Wet Hot American Summer
Director: David Wain
Writer: Michael Showalter, David Wain
Cast: Janeane Garofalo, David Hyde Pierce, Michael Showalter, Michael Ian Black, Molly Shannon, Paul Rudd, Christopher Meloni, Ken Marino, Joe Lo Truglio, Amy Poehler, Bradley Cooper, Elizabeth Banks, Kevin Sussman, Judah Friedlander
Seen on: 7.9.2015
The last day of Camp Firewood puts the various councelors under stress to complete their open business that they’ve been pushing off for the rest of the summer. And camp director Beth (Janeane Garofalo) has to try and keep everything together. Which is easier said than done when you’re dealing not only with various romantic entanglements, a cook suffering from PTSD (Christopher Meloni) and a deadly piece of NASA equipment hurtling towards them. Oh, and of course, the talent show that is planned for the end of the day.
Wet Hot American Summer is a loud, silly and enjoyable movie with a cast that parodies everything that doesn’t get out of the way fast enough. I had fun.
Where the movie deals with the last day of camp, there is also a new Netflix show with pretty much the same cast (albeit almost 15 years older) that deals with the first day of camp. It was only after watching the show (which coincided with my reading of Amy Poehler’s autobiography where the film is mentioned) that I found out that the film existed. So I actually saw events in their chronology and while I usually really want to watch things according to their chronology, I think I would have appreciated both more if I had seen it in the sequence of their making.
That being said, I did enjoy both the series in the film, although it has to be admitted that both are exceedingly silly. I’m not always a fan of silliness, but in this case, I enjoyed it. I even prefer the amped up silliness of the series that starts with the casting choice that has the actors return to the very same roles they already were a little old for 15 years ago.
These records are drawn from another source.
(* ===== verification/SessionSpec.v ===== *)
(** * The contract of [Identity], over every interleaving

    [identity_step] is one critical section of the identity's lock, or a change
    of the world between two of them; the theorems quantify over its closure. *)

From stdpp Require Import base gmap strings list fin_maps fin_sets relations.
From Stdlib Require Import ZArith Lia.
From S2P Require Import Prelude Rust Externals Clock Devices Admin Events World.
From S2P Require Import Pairing PairingFacts Webauthn WebauthnFacts.
From S2P Require Import Session SessionInv SessionOps SessionLogin Authorize.

Local Open Scope Z_scope.

Section Steps.
Context `{Base64, Crypto, Http, !Webauthn Transport, World W}.

Inductive identity_step : Identity * W → Identity * W → Prop :=
| istep_command c t : identity_step t (identity_command c t).2
| istep_maintenance t : identity_step t (identity_maintenance (E := Failure) t).2
| istep_authenticate headers host scope t : identity_step t (authenticate headers host scope t).2
| istep_revalidate ctx scope t : identity_step t (revalidate (E := Failure) ctx scope t).2
| istep_can_elevate ctx scope t : identity_step t (can_elevate (E := Failure) ctx scope t).2
| istep_active_ids t : identity_step t (active_session_ids (E := Failure) t).2
| istep_finish rp state response ctx t :
    identity_step t (finish_assertion rp state response ctx t).2
| istep_register pairing verified t : identity_step t (register_verified pairing verified t).2
| istep_peer host ctx t :
    identity_step t (with_authorized host ctx View (peer_registration ctx) t).2
| istep_logout host ctx t : identity_step t (gateway_logout host ctx t).2
| istep_deadline host ctx scope fresh t :
    identity_step t (with_authorized host ctx scope
                       (map_err (λ _, SCOPE_NOT_GRANTED) (write_deadline ctx scope fresh)) t).2
| istep_unregister n i w : identity_step (i, w) (unregister_peer n i, w)
| istep_world i w w' l : world_log w' = world_log w ++ l → Forall (λ e, device_event e = false) l →
    world_time w <= world_time w' → identity_step (i, w) (i, w').

(** The gateway starts from the devices of the init frame; [d0] is the desktop's copy. *)
Definition started (d0 : gmap string Device) (t : Identity * W) : Prop :=
  ∃ fields devices policy i,
    deserialize_devices fields = Some devices ∧ identity_new devices policy = inr i
    ∧ t.1 = i ∧ d0 = i_devices i ∧ Forall (λ e, device_event e = false) (world_log t.2).

Definition identity_reachable (d0 : gmap string Device) (t : Identity * W) : Prop :=
  ∃ t0, started d0 t0 ∧ rtc identity_step t0 t.
End Steps.

(** ** The devices the desktop sends *)

Lemma size_list_to_set_nodup `{Countable A} (l : list A) :
  size (list_to_set l : gset A) = length l → NoDup l.
Proof.
  induction l as [|x l IH]; [constructor|]. cbn [list_to_set]. intros Hs.
  assert (size (list_to_set l : gset A) ≤ length l)%nat as Hle.
  { clear. induction l as [|y l IH]; cbn [list_to_set length]; [rewrite size_empty; lia|].
    rewrite size_union_alt, size_singleton.
    assert (size (list_to_set l ∖ {[y]} : gset A) ≤ size (list_to_set l : gset A))%nat
      by (apply subseteq_size; set_solver). lia. }
  destruct (decide (x ∈ (list_to_set l : gset A))) as [Hin|Hni].
  - exfalso. replace ({[x]} ∪ list_to_set l : gset A) with (list_to_set l : gset A) in Hs by set_solver.
    simpl in Hs. lia.
  - rewrite size_union, size_singleton in Hs by set_solver. constructor.
    + by rewrite elem_of_list_to_set in Hni.
    + apply IH. simpl in Hs. lia.
Qed.

Lemma flat_nodup {A B} (f : A → list B) (l : list A) x y b :
  NoDup (l ≫= f) → x ∈ l → y ∈ l → b ∈ f x → b ∈ f y → x = y.
Proof.
  induction l as [|z l IH]; [by intros _ ?%not_elem_of_nil|]. csimpl.
  intros (_ & Hdis & Hl)%NoDup_app Hx Hy Hbx Hby.
  apply elem_of_cons in Hx as [->|Hx], Hy as [->|Hy]; [done| | |by apply IH].
  - exfalso. apply (Hdis b); [done|]. apply list_elem_of_bind. eauto.
  - exfalso. apply (Hdis b); [done|]. apply list_elem_of_bind. eauto.
Qed.

Section Table.
Context `{Base64, Crypto, Http, !Webauthn Transport, World W}.

Lemma device_table devices k d :
  foldl (λ m d, <[d_device_id d := d]> m) (∅ : gmap string Device) devices !! k = Some d →
  d ∈ devices ∧ d_device_id d = k.
Proof.
  assert (∀ m : gmap string Device, (∀ k d, m !! k = Some d → d_device_id d = k) →
    foldl (λ m d, <[d_device_id d := d]> m) m devices !! k = Some d →
    (d ∈ devices ∨ m !! k = Some d) ∧ d_device_id d = k) as Hgen.
  { induction devices as [|x devices IH]; simpl; intros m Hm Hk; [split; eauto|].
    destruct (IH (<[d_device_id x := x]> m)) as [Hin Hid]; [|done|].
    - intros k' d' [[<- <-]|[_ ?]]%lookup_insert_Some; eauto.
    - split; [|done]. destruct Hin as [|[[_ <-]|[_ ?]]%lookup_insert_Some]; set_solver. }
  intros Hk. destruct (Hgen ∅) as [[?|?] ?]; [|done|done|]; [by intros ??; rewrite lookup_empty|].
  by rewrite lookup_empty in *.
Qed.

Lemma deserialized_unique fields devices :
  deserialize_devices fields = Some devices →
  NoDup (devices ≫= λ v, credential_key <$> d_credentials v).
Proof.
  unfold deserialize_devices. case_match; [|done]. destruct (_ || _) eqn:Hbad; [done|].
  intros [= <-]. apply orb_false_iff in Hbad as [_ Hb%negb_false_iff%bool_decide_eq_true].
  apply size_list_to_set_nodup. rewrite Hb. by rewrite length_flat_credentials.
Qed.

Lemma identity_new_inv fields devices policy i :
  deserialize_devices fields = Some devices → identity_new devices policy = inr i →
  core_inv i ∧ i_notifications i = ∅ ∧ policy_valid policy = true ∧ i_policy i = policy.
Proof.
  intros Hde. apply deserialized_unique in Hde as Hnd. unfold identity_new.
  destruct (_ || _) eqn:Hpol; [done|].
  apply orb_false_iff in Hpol as [[Hv%negb_false_iff Hmax]%orb_false_iff _].
  apply Z.ltb_ge in Hmax. destruct (negb _) eqn:Hsize; [done|].
  apply negb_false_iff, bool_decide_eq_true in Hsize. intros [= <-]. simpl.
  split; [|done]. constructor; simpl;
    try (by intros *; rewrite lookup_empty); unfold sessions_of, peers_of, session_limit; simpl;
    rewrite ?map_filter_empty, ?map_size_empty; try (intros; lia).
  - intros id d Hd. by apply device_table in Hd as [_ ?].
  - intros id id' d d' c c' [Hin <-]%device_table [Hin' <-]%device_table Hc Hc' Hk.
    f_equal. apply (flat_nodup _ devices d d' (credential_key c) Hnd Hin Hin').
    + by apply list_elem_of_fmap_2.
    + rewrite Hk. by apply list_elem_of_fmap_2.
  - intros id. rewrite map_filter_empty, map_size_empty. lia.
  - intros id. rewrite map_filter_empty, map_size_empty. lia.
Qed.
End Table.

(** ** Every step keeps the invariant *)

Section Reach.
Context `{Base64, Crypto, Http, !Webauthn Transport, World W, !WorldLaws W}.
Context (d0 : gmap string Device).
Implicit Types (i : Identity) (w : W) (t : Identity * W).
Abbreviation inv := (inv d0).
Abbreviation irel := (irel d0).

Lemma irel_trans t1 t2 t3 : irel t1 t2 → irel t2 t3 → irel t1 t3.
Proof. intros [] []. constructor; [done|by etrans|lia|congruence]. Qed.

Lemma write_deadline_spec t ctx scope fresh (Q : outcome unit Timestamp → Identity * W → Prop) i w :
  irel t (i, w) →
  (∀ r w', r ≠ Panic → irel t (i, w') → world_log w' = world_log w → world_time w <= world_time w' →
     (∀ until, r = Ok until → ∃ s, i.(i_sessions) !! ctx.(ctx_session_id) = Some s ∧
        match scope with
        | View => False
        | Control => s_control_until s = Some until ∧ ∃ a, s_control_at s = Some a
            ∧ (fresh = true → world_time w' <= after a (seconds 120))
        | Full => s_full_until s = Some until ∧ ∃ a, s_full_at s = Some a
            ∧ (fresh = true → world_time w' <= after a (seconds 120))
        end) → Q r (i, w')) →
  wp (write_deadline ctx scope fresh) Q (i, w).
Proof.
  intros Hr HQ. unfold write_deadline. apply wp_bind, wp_get, wp_bind, wp_ok_or.
  destruct (i_sessions i !! ctx_session_id ctx) as [s|] eqn:Hs; [|by apply HQ].
  apply wp_bind, wp_ok_or.
  match goal with |- match ?c with _ => _ end => destruct c as [[a u]|] eqn:Hc end; [|by apply HQ].
  assert (∀ w' : W, (fresh = true → world_time w' <= after a (seconds 120)) →
    match scope with
    | View => False
    | Control => s_control_until s = Some u ∧ ∃ a, s_control_at s = Some a
        ∧ (fresh = true → world_time w' <= after a (seconds 120))
    | Full => s_full_until s = Some u ∧ ∃ a, s_full_at s = Some a
        ∧ (fresh = true → world_time w' <= after a (seconds 120))
    end) as Hres.
  { intros w' Hfresh. destruct scope; [done| |]; simpl in Hc.
    - destruct (s_control_at s), (s_control_until s); simplify_eq/=. eauto.
    - destruct (s_full_at s), (s_full_until s); simplify_eq/=. eauto. }
  apply wp_bind. destruct fresh.
  - apply wp_bind. eapply from_now; [exact Hr|]. intros w1 Hr1 Ht1 Hl1.
    apply wp_ret, wp_bind, wp_reject_if. destruct (Z.ltb_spec (after a (seconds 120)) (world_time w1)).
    { by apply HQ. }
    apply wp_ret, HQ; try done. intros u' [= <-]. exists s. split; [done|]. by apply Hres.
  - apply wp_ret, wp_bind, wp_reject_if, wp_ret, HQ; try done.
    intros u' [= <-]. exists s. split; [done|]. by apply Hres.
Qed.

Lemma istep_irel t t' : inv t → identity_step t t' → irel t t'.
Proof.
  intros Hi Hstep. destruct t as [i w]. pose proof (irel_refl d0 _ Hi) as Hr.
  inversion Hstep; subst; try match goal with
    | |- irel ?t (?m ?t).2 => change (wp m (λ _ t', irel t t') t) end.
  - eapply command_spec; [exact Hr|]. by intros.
  - eapply wp_mono; [by apply maintenance_keeps|]. by intros ?? [].
  - eapply authenticate_spec; [exact Hr|]. by intros.
  - eapply revalidate_spec; [exact Hr|]. by intros.
  - eapply can_elevate_spec; [exact Hr|]. by intros.
  - unfold active_session_ids. apply wp_bind. eapply purge_expired_spec; [exact Hr|].
    intros w' i' Hr' _ _. by apply wp_bind, wp_get, wp_ret.
  - eapply finish_assertion_spec; [exact Hr|]. by intros.
  - eapply register_verified_spec; [exact Hr|]. by intros.
  - eapply with_authorized_spec; [exact Hr|by intros|]. intros now i0 i1 w1 Hr1 _ _ _ _ Had.
    eapply peer_registration_spec; [exact Hr1|by eapply admitted_session|]. by intros.
  - eapply with_authorized_spec; [exact Hr|by intros|]. intros now i0 i1 w1 Hr1 _ _ _ _ Had.
    apply wp_update. by apply irel_invalidate_session.
  - eapply with_authorized_spec; [exact Hr|by intros|]. intros now i0 i1 w1 Hr1 _ _ _ _ Had.
    apply wp_map_err. eapply write_deadline_spec; [exact Hr1|]. intros [] w' ? Hr' _ _ _; done.
  - eapply irel_state; [exact Hr|apply core_unregister, Hi|done|done].
  - by eapply irel_world.
Qed.

Lemma isteps_irel t t' : inv t → rtc identity_step t t' → irel t t'.
Proof.
  intros Hi Hs. induction Hs as [t|t1 t2 t3 H12 _ IH]; [by apply irel_refl|].
  apply istep_irel in H12; [|done]. eapply irel_trans; [done|]. apply IH, H12.
Qed.

Lemma started_inv t : started d0 t → inv t.
Proof.
  intros (fields & devices & policy & i & Hde & Hnew & Ht & -> & Hlog). destruct t as [i' w]. simpl in Ht. subst i'.
  destruct (identity_new_inv _ _ _ _ Hde Hnew) as (Hc & Hn & _). constructor; simpl; [done|].
  intros k. unfold replica_at. simpl. rewrite Hn, lookup_empty.
  by rewrite replica_other.
Qed.

Lemma identity_reachable_inv t : identity_reachable d0 t → inv t.
Proof. intros (t0 & Ht0 & Hs). eapply ir_inv, isteps_irel; [|exact Hs]. by apply started_inv. Qed.
End Reach.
In any case, Wet Hot American Summer is a pretty great send-up of the usual summer camp movie with an amazing energy to it. From what I gather, things were not only crazy on screen, but also off screen, and I do believe that there is a certain feeling of unhinged joy to the film where that makes itself felt.
It’s certainly not a film I’ll start re-watching on a regular basis. But it’s a film that made me laugh. Not in the least because it’s always a joy to watch Janeane Garofalo at work, which we get way too rarely. And it’s of course generally pretty cool to see this cast, most of whom only got famous afterwards.